The service was expected to announce contracts to multiple vendors for Increment 2 of the system by the end of this month. Increment 2 will be the program of record and should begin fielding in two years, ultimately replacing the first version.
“The intent would be that we would start fielding Increment 1 the end of fiscal year 23, and then that would stay in the field until it was eventually replaced by Increment 2 sometime in 2028,” Col. Walters offered. “It depends on the Army re-arm schedule, when that unit comes back up ready to field for Increment 2—whatever unit we may field to. But the intent is that all the increment ones would be out of the field in ’28 and replaced by Increment 2, which starts fielding in late fiscal year 2025.”
For Increment One, the Army chose to use the JUMP 20 medium unmanned aircraft system provided by AeroVironment Incorporated. A company press release touts the system as “the first fixed-wing unmanned aircraft system capable of vertical takeoff and landing to be deployed extensively in support of U.S. military forces.” The JUMP 20 delivers more than 14 hours of endurance, a standard operational range of 115 miles and has a usable payload capacity of up to 30 pounds.

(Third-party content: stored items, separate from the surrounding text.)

(* ===== verification/Recovery.v ===== *)
(** * Recovery and rewind

    [bingo-core/src/session/recovery.rs], [bingo-core/src/rewind.rs] and
    [Actor::rewind] of [bingo-core/src/session.rs]: the events the kernel
    publishes to close what a lost turn left open, and to take a turn back.
    Both append to the journal; what they mean is what the reducer of [State]
    does with them. *)

From S2P Require Import Prelude Text Model Interaction Event Transcript State.

(** ** Recovery *)

Definition interrupted (at_ : Timestamp) (item : Item) : Item :=
  mkItem (item_id item) (item_turn item) (item_round item) Interrupted (item_started_at item)
         (Some at_) (item_intent item) (item_body item) (item_meta item).

Definition interrupt_items (open : list Item) (at_ : Timestamp) : list Event :=
  (fun item => ItemCompleted (interrupted at_ item)) <$> open.

Definition lost_error : KernelError :=
  mkKernelError TurnLost (lit "the process ended during this turn").

Definition recovery_frames (interactions : list Interaction) (turn : option LiveTurn)
    (transcript : Transcript) (at_ : Timestamp) : list Event :=
  ((fun ask => InteractionCancelled (int_id ask) CancelSessionClosed) <$> interactions) ++
  match turn with
  | Some turn =>
      interrupt_items (open_items transcript (lt_id turn)) at_ ++
      [TurnCompleted (lt_id turn) (TurnFailed lost_error) (lt_usage turn)]
  | None => []
  end.

(** ** Rewind *)

Definition dropped (items : list Item) (to_turn : TurnId) : option (list ItemId) :=
  let? opened := position (fun item => bool_decide (item_turn item = Some to_turn)) items in
  Some (item_id <$> drop opened items).

(** [Actor::fresh]: the minted id and the clock are arguments. *)
Definition fresh (id : ItemId) (now : Timestamp) (turn : option TurnId)
    (intent : option IntentId) (body : ItemBody) : Item :=
  mkItem id turn 0 Completed now (Some now) intent body [].

(** [Actor::rewind]: the events it publishes, in order, and its count.  The item
    it records has no turn, because none runs. *)
Definition rewind (running : bool) (s : SessionState) (transcript : Transcript)
    (to_turn : TurnId) (id : ItemId) (now : Timestamp) : result KernelError (list Event * N) :=
  if running then Err (mkKernelError NotReady (lit "a turn is running"))
  else
    match dropped (items transcript) to_turn with
    | None => Err (mkKernelError InvalidInput (lit "this session has no turn " ++ to_turn))
    | Some gone =>
        let count := wrap 32 (N.of_nat (length gone)) in
        Ok ([ItemCompleted (fresh id now None None (BRewind to_turn count));
             Rewound (u64_add (t_generation (st_transcript s)) 1) to_turn gone []], count)
    end.

(** Publishing events one after the other: what the actor's own state becomes. *)
Definition publish_all (ts : Timestamp) (s : SessionState) (es : list Event) : SessionState :=
  foldl (fun s e => (apply_event e ts s).1) s es.

(** ** Lemmas *)

Lemma apply_event_transcript e ts s :
  st_transcript (apply_event e ts s).1 = (transcript_apply (st_transcript s) e).1.
Proof.
  unfold apply_event.
  replace (st_transcript (if completes_a_message e then count_a_message e s else s))
    with (st_transcript s) by (unfold count_a_message; destruct s; by destruct (completes_a_message e)).
  destruct (transcript_apply _ e) as [t a]. simpl.
  destruct s; destruct (completes_a_message e), e; simpl; try done.
  all: unfold turn_retrying, turn_usage, usage_charged, turn_completed, item_started, rewound,
    signalled, session_updated; simpl; by repeat case_match.
Qed.

Lemma publish_all_transcript ts s es :
  st_transcript (publish_all ts s es) = transcript_fold (st_transcript s) es.
Proof.
  revert s. induction es as [|e es IH]; intros s; [done|]. unfold publish_all in *. simpl.
  by rewrite IH, apply_event_transcript.
Qed.

Lemma publish_all_app ts s es es' :
  publish_all ts s (es ++ es') = publish_all ts (publish_all ts s es) es'.
Proof. apply foldl_app. Qed.

Lemma transcript_apply_items t e : t_items (transcript_apply t e).1 = t_items (change t e).1.
Proof. unfold transcript_apply. destruct (change t e). by case_bool_decide. Qed.

(** The items after an upsert: the new one, and the others. *)
Lemma elem_of_upsert t item it : transcript_wf t →
  it ∈ t_items (upsert t item).1 ↔ it = item ∨ it ∈ t_items t ∧ item_id it ≠ item_id item.
Proof.
  intros H. unfold upsert. destruct (t_positions t !! item_id item) as [i|] eqn:E.
  - destruct (proj1 (wf_lookup t _ i H) E) as (old & Hi & Hid).
    assert (∀ l p, t_items ((let '(order, ids) := p in
       (mkTranscript (t_generation t) l (t_positions t) order ids (t_hidden t) (t_cut t) (t_has_more t) (t_revision t),
        AItem (item_id item)) : Transcript * Applied)).1 = l) as Hl by (by intros ? []).
    rewrite Hl. rewrite !list_elem_of_lookup. split.
    + intros [j Hj]. destruct (decide (i = j)) as [->|Hne].
      * rewrite list_lookup_insert_eq in Hj by (by eapply lookup_lt_Some). left. congruence.
      * rewrite list_lookup_insert_ne in Hj by done. right. split; [by exists j|]. intros Heq.
        apply Hne. apply (NoDup_lookup (ids_of (t_items t)) i j (item_id item)); [apply H|..];
          rewrite list_lookup_fmap, ?Hi, ?Hj; simpl; congruence.
    + intros [->|[[j Hj] Hne]].
      * exists i. apply list_lookup_insert_eq. by eapply lookup_lt_Some.
      * exists j. rewrite list_lookup_insert_ne; [done|]. intros ->. congruence.
  - apply wf_lookup_None in E; [|done].
    destruct (bool_decide _); simpl; rewrite elem_of_app, list_elem_of_singleton.
    all: split; [intros [?|?]; [right|by left]|naive_solver]; split; [done|].
    all: intros Heq; apply E; rewrite <- Heq; by apply list_elem_of_fmap_2.
Qed.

It also features a common autopilot and ground control system architecture providing a highly customizable, modular platform that can be custom configured to meet operational or customer requirements, the press release adds.
As of December, the service was in the middle of testing its single Increment 1 system at different locations and was still short of funding for an additional seven systems officials hoped to purchase. “Currently, we’re building toward a flight operation test here at Redstone Arsenal. We also are working toward environmental testing. We’ll put the system in different environments—extreme cold or heat, shaker tables, those kinds of things—to make sure that if we get a decision to go ahead with fielding, that system will be survivable and maintainable out in the field,” Col. Walters reported.

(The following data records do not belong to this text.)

Definition before (caller : SessionState) (cut : ItemId) : list Item :=
  let items := t_items (st_transcript caller) in
  match position (fun item => bool_decide (item_id item = cut)) items with Some at_ => take at_ items | None => items end.
Definition quoted (items : list Item) (room : str) : N :=
  foldr N.max 0%N (omap (fun i => match item_body i with
    | BToolCall _ _ _ _ _ _ (Some output) _ _ _ => head_of room (text_of output)
    | _ => None
    end) items).
Definition bounced (room : str) (i : Item) : option str :=
  match item_body i with
  | BToolCall _ _ _ _ name input (Some output) _ _ _ =>
      if negb (bool_decide (name = SEND_MESSAGE)) then None
      else let? _ := head_of room (text_of output) in
           let? args := value_message_args input in
           if negb (bool_decide (trim_start_by (N.eqb (chr "@")) (trim (ma_to args)) = room)) then None else ma_text args
  | _ => None
  end.
Definition draft (caller : SessionState) (cut : ItemId) (room : str) : option str := find_map (bounced room) (reverse (before caller cut)).
Definition bounce (room caller : SessionState) (cut : ItemId) (title speaker : str) : option ToolOutput :=
  let awaited := awaited room caller speaker in
  let read := read room awaited (cursor_of room speaker) in
  let quoted := quoted (before caller cut) title in
  match verdict awaited (N.to_nat (N.max (N.of_nat read) quoted)) with
  | Land => None
  | Behind seen missed => Some (output_error (bounce_said title seen missed))
  end.

(** ** service.rs: the serial door of a post *)

Inductive Said := SText (text : str) | SAgain.
Inductive Posted := Landed (text : str) | Bounced (text : str).
Record Request := mkRequest { rq_room : SessionId; rq_caller : SessionId; rq_author : str; rq_said : Said; rq_cut : ItemId }.
Definition nothing_to_repeat (title : str) : Posted :=
  Bounced (lit "nothing to post again in " ++ title ++ lit ": no post of yours bounced there").
(** What is posted, or what the caller is handed instead. *)
Definition weighed_text (rq : Request) : str + Posted :=
  match ho_read host (rq_room rq), ho_read host (rq_caller rq) with
  | Some there, Some here =>
      let title := default (rq_room rq) (ss_title (st_summary there)) in
      if closed_of there then inr (Bounced (title ++ lit " is closed; nothing lands there " ++ em_dash :: lit " open another room"))
      else match match rq_said rq with SText text => Some text | SAgain => draft here (rq_cut rq) title end with
           | None => inr (nothing_to_repeat title)
           | Some text =>
               match bounce there here (rq_cut rq) title (rq_author rq) with
               | Some bounce => inr (Bounced (text_of bounce))
               | None => inl text
               end
           end
  | _, _ => match rq_said rq with SText text => inl text | SAgain => inr (nothing_to_repeat (rq_room rq)) end
  end.
Definition weighed (rq : Request) : Effects Posted :=
  match weighed_text rq with
  | inr posted => ret posted
  | inl text => do* _ := must (Say (rq_room rq) (rq_author rq) text) in ret (Landed text)
  end.

(** ** seat.rs *)

Record Opening := mkOpening { on_name : str; on_purpose : option str; on_by : str }.
Definition opening_person (name : str) (purpose : option str) : Opening := mkOpening name purpose PARENT.
Definition opening_published (o : Opening) : Opened := mkOpened (on_purpose o) (on_by o).

Definition roster_said (seats : list Seat) : str := match seats with [] => NOBODY | _ => join (lit ", ") (seat_said <$> seats) end.
Definition receipt (title : str) (seats : list Seat) : str := title ++ lit ": " ++ roster_said seats.
Definition ended_by (closed : Closed) : str :=
  match cl_why closed with
  | Some why => chr " " :: em_dash :: chr " " :: cl_by closed ++ lit " closed it: " ++ why
  | None => chr " " :: em_dash :: chr " " :: cl_by closed ++ lit " closed it"
  end.
Definition shut (title : str) (closed : option Closed) : KernelError :=
  invalid_input (title ++ lit " is closed" ++ match closed with Some c => ended_by c | None => [] end ++
    lit ": a closed room is not reopened and its name is not taken again. Open another name for the work that follows.").
Definition still_open (standing : option SessionState) (title : str) : result KernelError () :=
  match standing with
  | Some state => if closed_of state then Err (shut title (closing_of_state state)) else Ok tt
  | None => Ok tt
  end.
Definition for_what (purpose : option str) : str :=
  match purpose with Some purpose => lit "opened for " ++ purpose | None => lit "opened without a purpose" end.
Definition taken (standing : option SessionState) (title : str) : KernelError :=
  match still_open standing title with
  | Err closed => closed
  | Ok _ =>
      let seats := match standing with Some s => roster_of s | None => [] end in
      invalid_input (title ++ lit " already stands, " ++ for_what (standing ≫= purpose_of) ++ lit ", seating " ++ roster_said seats ++
        lit ". A room is opened for one purpose and its name is not reopened: `Seat` adds to it, `Unseat` takes a name out of it, `CloseRoom` ends it, and work of another kind is another room under another name.")
  end.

Increment 2 is the last planned version of the aircraft, but that could change if necessary. “As of right now, there are only two increments that we have. However, we have built into our acquisition strategy the flexibility for the Army to make a decision as to where they want to go from here. If they receive requirements that push us in a different direction than we went with Increment 2, there’s the option for us to build in an Increment 3 if that becomes a necessity,” Col. Walters added.
With the next increment, the Army will add assured navigation, positioning and timing and laser target designation not included with Increment 1. The service also intends to double down on the modular, open systems approach designed to allow easy adoption of new technologies or the ability to tailor the payload based on the mission. For example, if the FTUAS is needed for a daytime mission, it might carry an extremely high-definition daytime video capability. If, however, the flight begins during the day and continues after nightfall, a day and night sensor will be inserted. Additional options might include a mapping capability or other sensors.
“Increment 2 is going to provide a more modular, open system approach. It’s going to build in those interfaces so that we can swap payloads and swap components easier,” the colonel explained. “We want to give them the capability to swap payloads as the mission dictates but also to quickly integrate a new upgraded payload in the future without having to go back to the [original equipment manufacturers] and rewrite software or rewrite hardware interfaces.”